Dire que les réseaux de soutien social sont des déterminants de la santé, c’est dire que les gens sont en meilleure santé quand ils se sentent en sécurité, soutenus par les autres et en lien avec eux – quand ils peuvent faire confiance aux membres de leurs familles et compter sur des amis, des voisins et des membres de la communauté en général. On croit que le soutien social est important, car il s’agit d’un facteur clé pour aider les individus à résoudre des problèmes et à survivre à des crises dans leur vie. Connaître quelqu’un à qui on peut se confier, quelqu’un sur qui on peut compter en temps de crise, quelqu’un à qui demander conseil, est bon pour la santé. Des études ont effectivement associé diverses conséquences pour la santé – depuis le risque d’angine de poitrine aux taux de décès prématuré – à la quantité de contacts sociaux et de soutien émotionnel. Le soutien social est particulièrement important au moment de la grossesse et il a été démontré qu’il avait une influence sur le poids du bébé à la naissance et sur son état général de santé.

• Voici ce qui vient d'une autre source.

Definition operand_rd (inst : Z) : Z :=
  u32 (ufield inst 52 59).
Definition operand_rs1 (inst : Z) : Z :=
  u32 (ufield inst 44 59).
Definition operand_rs2 (inst : Z) : Z :=
  u32 (ufield inst 39 59).
Definition operand_rs3 (inst : Z) : Z :=
  u32 (ufield inst 32 59).
Definition operand_aq (inst : Z) : Z :=
  u32 (ufield inst 37 63).
Definition operand_rl (inst : Z) : Z :=
  u32 (ufield inst 38 63).
Definition operand_pred (inst : Z) : Z :=
  u32 (ufield inst 36 60).
Definition operand_succ (inst : Z) : Z :=
  u32 (ufield inst 40 60).
Definition operand_rm (inst : Z) : Z :=
  u32 (ufield inst 49 61).
Definition operand_shamt5 (inst : Z) : Z :=
  u32 (ufield inst 39 59).
Definition operand_shamt6 (inst : Z) : Z :=
  u32 (ufield inst 38 58).
Definition operand_shamt7 (inst : Z) : Z :=
  u32 (ufield inst 37 57).
Definition operand_crdq (inst : Z) : Z :=
  u32 (ufield inst 59 61).
Definition operand_crs1q (inst : Z) : Z :=
  u32 (ufield inst 54 61).
Definition operand_crs1rdq (inst : Z) : Z :=
  u32 (ufield inst 54 61).
Definition operand_crs2q (inst : Z) : Z :=
  u32 (ufield inst 59 61).
Definition operand_crd (inst : Z) : Z :=
  u32 (ufield inst 52 59).
Definition operand_crs1 (inst : Z) : Z :=
  u32 (ufield inst 52 59).
Definition operand_crs1rd (inst : Z) : Z :=
  u32 (ufield inst 52 59).
Definition operand_crs2 (inst : Z) : Z :=
  u32 (ufield inst 57 59).
Definition operand_cimmsh5 (inst : Z) : Z :=
  u32 (ufield inst 57 59).
Definition operand_csr12 (inst : Z) : Z :=
  u32 (ufield inst 32 52).
Definition operand_imm12 (inst : Z) : Z :=
  swrap 32 (sfield inst 32 52).
Definition operand_imm20 (inst : Z) : Z :=
  swrap 32 (sshl (sfield inst 32 44) 12).
Definition operand_jimm20 (inst : Z) : Z :=
  swrap 32 (Z.lor (Z.lor (Z.lor (u64 (sshl (sfield inst 32 63) 20))
    (ushl (ufield inst 33 54) 1))
    (ushl (ufield inst 43 63) 11))
    (ushl (ufield inst 44 56) 12)).
Definition operand_simm12 (inst : Z) : Z :=
  swrap 32 (Z.lor (u64 (sshl (sfield inst 32 57) 5))
    (ufield inst 52 59)).
Definition operand_sbimm12 (inst : Z) : Z :=
  swrap 32 (Z.lor (Z.lor (Z.lor (u64 (sshl (sfield inst 32 63) 12))
    (ushl (ufield inst 33 58) 5))
    (ushl (ufield inst 52 60) 1))
    (ushl (ufield inst 56 63) 11)).
Definition operand_cimmsh6 (inst : Z) : Z :=
  u32 (Z.lor (ushl (ufield inst 51 63) 5)
    (ufield inst 57 59)).
Definition operand_cimmi (inst : Z) : Z :=
  swrap 32 (Z.lor (u64 (sshl (sfield inst 51 63) 5))
    (ufield inst 57 59)).
Definition operand_cimmui (inst : Z) : Z :=
  swrap 32 (Z.lor (u64 (sshl (sfield inst 51 63) 17))
    (ushl (ufield inst 57 59) 12)).
Definition operand_cimmlwsp (inst : Z) : Z :=
  u32 (Z.lor (Z.lor (ushl (ufield inst 51 63) 5)
    (ushl (ufield inst 57 61) 2))
    (ushl (ufield inst 60 62) 6)).
Definition operand_cimmldsp (inst : Z) : Z :=
  u32 (Z.lor (Z.lor (ushl (ufield inst 51 63) 5)
    (ushl (ufield inst 57 62) 3))
    (ushl (ufield inst 59 61) 6)).
Definition operand_cimmlqsp (inst : Z) : Z :=
  u32 (Z.lor (Z.lor (ushl (ufield inst 51 63) 5)
    (ushl (ufield inst 57 63) 4))
    (ushl (ufield inst 58 60) 6)).
Definition operand_cimm16sp (inst : Z) : Z :=
  swrap 32 (Z.lor (Z.lor (Z.lor (Z.lor (u64 (sshl (sfield inst 51 63) 9))
    (ushl (ufield inst 57 63) 4))
    (ushl (ufield inst 58 63) 6))
    (ushl (ufield inst 59 62) 7))
    (ushl (ufield inst 61 63) 5)).
Definition operand_cimmj (inst : Z) : Z :=
  swrap 32 (Z.lor (Z.lor (Z.lor (Z.lor (Z.lor (Z.lor (Z.lor (u64 (sshl (sfield inst 51 63) 11))
    (ushl (ufield inst 52 63) 4))
    (ushl (ufield inst 53 62) 8))
    (ushl (ufield inst 55 63) 10))
    (ushl (ufield inst 56 63) 6))
    (ushl (ufield inst 57 63) 7))
    (ushl (ufield inst 58 61) 1))
    (ushl (ufield inst 61 63) 5)).
Definition operand_cimmb (inst : Z) : Z :=
  swrap 32 (Z.lor (Z.lor (Z.lor (Z.lor (u64 (sshl (sfield inst 51 63) 8))
    (ushl (ufield inst 52 62) 3))
    (ushl (ufield inst 57 62) 6))
    (ushl (ufield inst 59 62) 1))
    (ushl (ufield inst 61 63) 5)).
Definition operand_cimmswsp (inst : Z) : Z :=
  u32 (Z.lor (ushl (ufield inst 51 60) 2)
    (ushl (ufield inst 55 62) 6)).
Definition operand_cimmsdsp (inst : Z) : Z :=
  u32 (Z.lor (ushl (ufield inst 51 61) 3)
    (ushl (ufield inst 54 61) 6)).
Definition operand_cimmsqsp (inst : Z) : Z :=
  u32 (Z.lor (ushl (ufield inst 51 62) 4)
    (ushl (ufield inst 53 60) 6)).
Definition operand_cimm4spn (inst : Z) : Z :=
  u32 (Z.lor (Z.lor (Z.lor (ushl (ufield inst 51 62) 4)
    (ushl (ufield inst 53 60) 6))
    (ushl (ufield inst 57 63) 2))
    (ushl (ufield inst 58 63) 3)).
Definition operand_cimmw (inst : Z) : Z :=
  u32 (Z.lor (Z.lor (ushl (ufield inst 51 61) 3)
    (ushl (ufield inst 57 63) 2))
    (ushl (ufield inst 58 63) 6)).
Definition operand_cimmd (inst : Z) : Z :=
  u32 (Z.lor (ushl (ufield inst 51 61) 3)
    (ushl (ufield inst 57 62) 6)).
Definition operand_cimmq (inst : Z) : Z :=
  u32 (Z.lor (Z.lor (ushl (ufield inst 51 62) 4)
    (ushl (ufield inst 53 63) 8))
    (ushl (ufield inst 57 62) 6)).
Lemma reg_field (op : Z -> Z) w hi lo r :
  op w = assemble w [(0, hi, lo)] -> slice w hi lo = r -> Fits r 5 -> u8 (op w) = r.
Proof.
  intros -> E Hf. cbn [assemble foldr]. rewrite Z.shiftl_0_r, Z.lor_0_r, E.
  apply wrap_small. unfold Fits in Hf. lia.
Qed.

Lemma signed_operand (op : Z -> Z) n w runs imm g :
  op w = swrap n (assemble w runs) -> HasBits (assemble w runs) g ->
  0 < n <= 32 -> - 2 ^ (n - 1) <= imm < 2 ^ (n - 1) ->
  agree g (Z.testbit imm) (seqZ 0 n) -> swrap 32 (op w) = imm.
Proof.
  intros -> Hg Hn Hi Ha. rewrite (signed_roundtrip n _ imm g) by (done || lia).
  apply swrap_id; [lia|].
  assert (2 ^ (n - 1) <= 2 ^ (32 - 1)) by (apply Z.pow_le_mono_r; lia). lia.
Qed.

Lemma unsigned_operand (op : Z -> Z) n w runs imm g :
  op w = assemble w runs -> HasBits (assemble w runs) g -> Forall (run_fits n) runs ->
  0 <= n <= 31 -> Fits imm n -> agree g (Z.testbit imm) (seqZ 0 n) -> swrap 32 (op w) = imm.
Proof.
  intros -> Hg Hf Hn Hi Ha.
  rewrite (unsigned_roundtrip n (assemble w runs) imm g); [|lia|done|by apply assemble_range; [lia|]|done|done].
  apply swrap_id; [lia|].
  assert (2 ^ n <= 2 ^ (32 - 1)) by (apply Z.pow_le_mono_r; lia). unfold Fits in Hi. lia.
Qed.

(** Compares the bits put back together with the immediate; [zeros] are the low
    bits of the immediate that are known to be zero. *)
Ltac imm_bits imm zeros :=
  let Hz := fresh in
  assert (agree (Z.testbit imm) (fun _ => false) (seqZ 0 zeros)) as Hz
    by (let l := eval vm_compute in (seqZ 0 zeros) in change (seqZ 0 zeros) with l;
        cbn [agree]; split_and?; try exact I; apply (low_bits_zero zeros); (done || lia));
  revert Hz; generalize (Z.testbit imm); intros f; vm_compute; intros Hz;
  destruct_and?; split_and?; try exact I; try congruence;
  repeat match goal with |- context [f ?k] => destruct (f k) end; congruence.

Des relations stables, significatives et importantes avec des amis, la parenté et des voisins, sont aussi très précieuses lorsqu’on élève des enfants. Les jeunes familles (et surtout les femmes) qui ne disposent pas de ce soutien, restent vulnérables face aux conséquences des tensions de la vie. C’est pourquoi les chercheurs disent que les relations sociales agissent comme « tampon » en période de tensions.

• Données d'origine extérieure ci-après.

(** An operation has an uncompressed expansion exactly when it is compressed. *)
Definition expands (isa : rv_isa) (op : rv_op) : bool :=
  match opcode_at op with
  | Err _ => false
  | Ok data =>
    if is_compressed op
    then negb (rv_op_eqb (decomp_of isa data) rv_op_illegal) &&
         negb (is_compressed (decomp_of isa data))
    else rv_op_eqb (decomp_of isa data) rv_op_illegal
  end.

(** Descends into the switches; every leaf is evaluated. *)
Ltac all_leaves P :=
  lazymatch goal with
  | |- _ (switch _ _ _) = true => apply (switch_forall P); all_leaves P
  | |- Forall _ (_ ++ _) => apply Forall_app; split; all_leaves P
  | |- Forall _ (_ :: _) => apply Forall_cons; split; cbn beta; cbn [snd]; all_leaves P
  | |- Forall _ [] => constructor
  | |- _ => vm_compute; reflexivity
  end.

Lemma decode_c3_expands isa inst : expands isa (decode_c3 inst) = true.
Proof.
  unfold decode_c3, decode_load, decode_load_fp, decode_misc_mem, decode_op_imm, decode_op_imm_32,
    decode_store, decode_store_fp, decode_amo, decode_op, decode_op_32, decode_madd, decode_msub,
    decode_nmsub, decode_nmadd, decode_op_fp, op_fp_cases_arith, op_fp_cases_conv,
    decode_op_imm_64, decode_branch, decode_jalr, decode_system, decode_op_64.
  destruct isa; match goal with |- expands ?isa _ = _ =>
    all_leaves (fun op => expands isa op = true) end.
Qed.

Lemma decode_opcode_expands isa inst : expands isa (decode_opcode inst isa) = true.
Proof.
  unfold decode_opcode. apply (switch_forall (fun op => expands isa op = true)).
  { by destruct isa. }
  repeat (apply Forall_cons; split; cbn beta; cbn [snd]); [..|constructor].
  4: apply decode_c3_expands.
  all: unfold decode_c0, decode_c1, decode_c2; destruct isa;
    match goal with |- expands ?isa _ = _ => all_leaves (fun op => expands isa op = true) end.
Qed.

Lemma rv_op_neqb a b : rv_op_eqb a b = false <-> a <> b.
Proof. rewrite <- not_true_iff_false, rv_op_eqb_eq. done. Qed.

(** Decompression is complete: for every instruction word and on every ISA
    width, the operation left after decompression is not a compressed one, and
    an uncompressed operation is left as it is. *)
Theorem rv_decompress_complete (isa : rv_isa) (pc inst : Z) :
  exists dec dec',
    decode_inst_operands (decode_inst_opcode (dec_at pc inst) isa) = Ok dec /\
    decompress_inst (decomp_of isa) dec = Ok dec' /\ same_operands dec dec' /\
    is_compressed (dec_op dec') = false /\
    (is_compressed (dec_op dec) = false -> dec' = dec).
Proof.
  destruct (decode_inst_operands_ok (decode_inst_opcode (dec_at pc inst) isa))
    as (dec&E&_&Hop&_).
  { unfold regs_ok, reg_ok. cbn. lia. }
  exists dec. destruct (decompress_ok (decomp_of isa) dec) as (dec'&E'&Hs).
  exists dec'. split_and!; [done|done|done|..]; unfold decompress_inst in E';
    pose proof (decode_opcode_expands isa inst) as He;
    change (decode_opcode inst isa) with (dec_op (decode_inst_opcode (dec_at pc inst) isa)) in He;
    rewrite <- Hop in He; unfold expands in He;
    destruct (opcode_at (dec_op dec)) as [data|]; try done; cbn [mbind res_bind] in E'.
  - destruct (is_compressed (dec_op dec)) eqn:Ec.
    + apply andb_true_iff in He as [H1 H2]. apply negb_true_iff in H1, H2. rewrite H1 in E'.
      destruct (_ && _) in E'; [by simplify_eq|].
      destruct (opcode_at (decomp_of isa data)); [|done]. cbn in E'. by simplify_eq.
    + rewrite He in E'. by simplify_eq.
  - intros Ec. rewrite Ec in He. rewrite He in E'. by simplify_eq.
Qed.

(** The table of instructions is aligned with the enumeration of operations:
    the row at the index of an enumerator carries its name; its format needs at
    most four operands, all of its letters known to [extract_inst]; the
    candidates for pseudo-instructions are properly terminated; and no row
    expands a compressed operation to another compressed one. *)
Theorem opcode_table_aligned (op : rv_op) :
  exists data, opcode_data !! Z.to_nat (rv_op_num op) = Some data /\
    od_name data = enumerator op /\
    (operands (od_format data) <= 4)%nat /\ Forall (fun c => c ∈ alphabet) (od_format data) /\
    match od_pseudo data with Some l => pseudo_ok l = true | None => True end /\
    forall isa, is_compressed (decomp_of isa data) = false.
Proof.
  destruct (opcode_at_forall (fun op data =>
    (String.eqb (od_name data) (enumerator op)) &&
    forallb (fun isa => negb (is_compressed (decomp_of isa data))) [rv32; rv64; rv128]) eq_refl op)
    as (data&E&H).
  destruct (format_table_ok op) as (data2&E2&H2). destruct (pseudo_table_ok op) as (data3&E3&H3).
  rewrite E in E2, E3. injection E2 as <-. injection E3 as <-.
  apply andb_true_iff in H as [H4 H5], H2 as [H6 H7].
  exists data. split_and!.
  - apply load_lookup in E as [_ E]. exact E.
  - by apply String.eqb_eq.
  - by apply Nat.leb_le.
  - apply Forall_forall. intros c Hc. rewrite forallb_forall in H6.
    apply list_elem_of_In, H6 in Hc. by apply bool_decide_eq_true_1 in Hc.
  - by destruct (od_pseudo data).
  - intros isa. cbn in H5. repeat (apply andb_true_iff in H5 as [? H5]).
    by destruct isa; apply negb_true_iff.
Qed.

(** Lifting to pseudo-instructions picks the first candidate of the row whose
    constraints all hold, takes its operation and codec, and changes no operand;
    without such a candidate it changes nothing. *)
Theorem rv_lift_pseudo_first_match (dec : rv_decode) :
  exists data dec', opcode_at (dec_op dec) = Ok data /\
    decode_inst_lift_pseudo dec = Ok dec' /\ same_operands dec dec' /\
    match find (matches dec) (before_null (default [] (od_pseudo data))) with
    | None => dec' = dec
    | Some cd => dec_op dec' = comp_op cd /\
        exists data', opcode_at (comp_op cd) = Ok data' /\ dec_codec dec' = od_codec data'
    end.
Proof.
  destruct (pseudo_table_ok (dec_op dec)) as (data&E&Hp). exists data.
  unfold decode_inst_lift_pseudo. rewrite E. cbn [mbind res_bind].
  destruct (od_pseudo data) as [l|]; cbn [default].
  - destruct (lift_loop_spec dec l Hp) as (dec'&->&Hs&Hm). by exists dec'.
  - exists dec. by split_and!.
Qed.

(** ** Divergences *)

(** [rv_reg_sym] names a floating-point register after the integer register
    of the same index: it looks the name up in the wrong table. *)
Theorem rv_reg_sym_float_names (r : rv_reg) :
  reg_ok (rv_reg_num r - rv_freg_base) ->
  rv_reg_sym r = load rv_ireg_name_sym (rv_reg_num r - rv_freg_base) /\
  rv_reg_sym r <> load rv_freg_name_sym (rv_reg_num r - rv_freg_base).
Proof.
  intros Hr. unfold reg_ok, rv_freg_base in Hr.
  destruct r; cbn [rv_reg_num] in Hr; try lia; vm_compute; split; congruence.
Qed.

Lemma rv_reg_sym_float_names_witness :
  rv_reg_sym rv_freg_fa0 = load rv_ireg_name_sym 10 /\
  rv_reg_sym rv_freg_fa0 <> load rv_freg_name_sym 10.
Proof. apply (rv_reg_sym_float_names rv_freg_fa0). vm_compute. split; congruence. Defined.

(** The textual form loses memory operands: two loads of the same operation
    into the same register, with the same instruction word printed, have the
    same text whatever their base register and displacement are, since the
    format letter of a memory operand is not a case of [format_inst]. *)
Theorem format_inst_drops_memory (buflen tab : Z) (dec : rv_decode) (data : rv_opcode_data)
    (rs1 rs2 imm : Z) :
  opcode_at (dec_op dec) = Ok data -> od_format data = rv_fmt_rd_offset_rs1 ->
  format_inst buflen tab (set_operands dec (dec_rd dec) rs1 rs2 imm) =
  format_inst buflen tab (set_operands dec (dec_rd dec) (dec_rs1 dec) (dec_rs2 dec) (dec_imm dec)).
Proof.
  intros E Hf. unfold format_inst. cbn [set_operands dec_op dec_inst].
  rewrite E. destruct (print_into _ _); cbn [mbind res_bind]; [|done]. by rewrite Hf.
Qed.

Dire que l’éducation est un déterminant de la santé, c’est dire que l’état de santé s’améliore selon le niveau d’éducation (qui est intimement lié au revenu et au statut social). L’éducation apporte des compétences utiles pour résoudre les problèmes et renforce l’impression de contrôle et le sentiment de maîtrise de sa propre situation dans la vie. Elle permet de meilleures occasions d’emploi, une plus grande sécurité du revenu et une plus grande satisfaction au travail. Elle accroît aussi la capacité à comprendre comment se garder en santé et à agir en conséquence, en choisissant d’éviter certains comportements (comme le tabagisme) et d’en adopter d’autres (par exemple l’activité physique)[2].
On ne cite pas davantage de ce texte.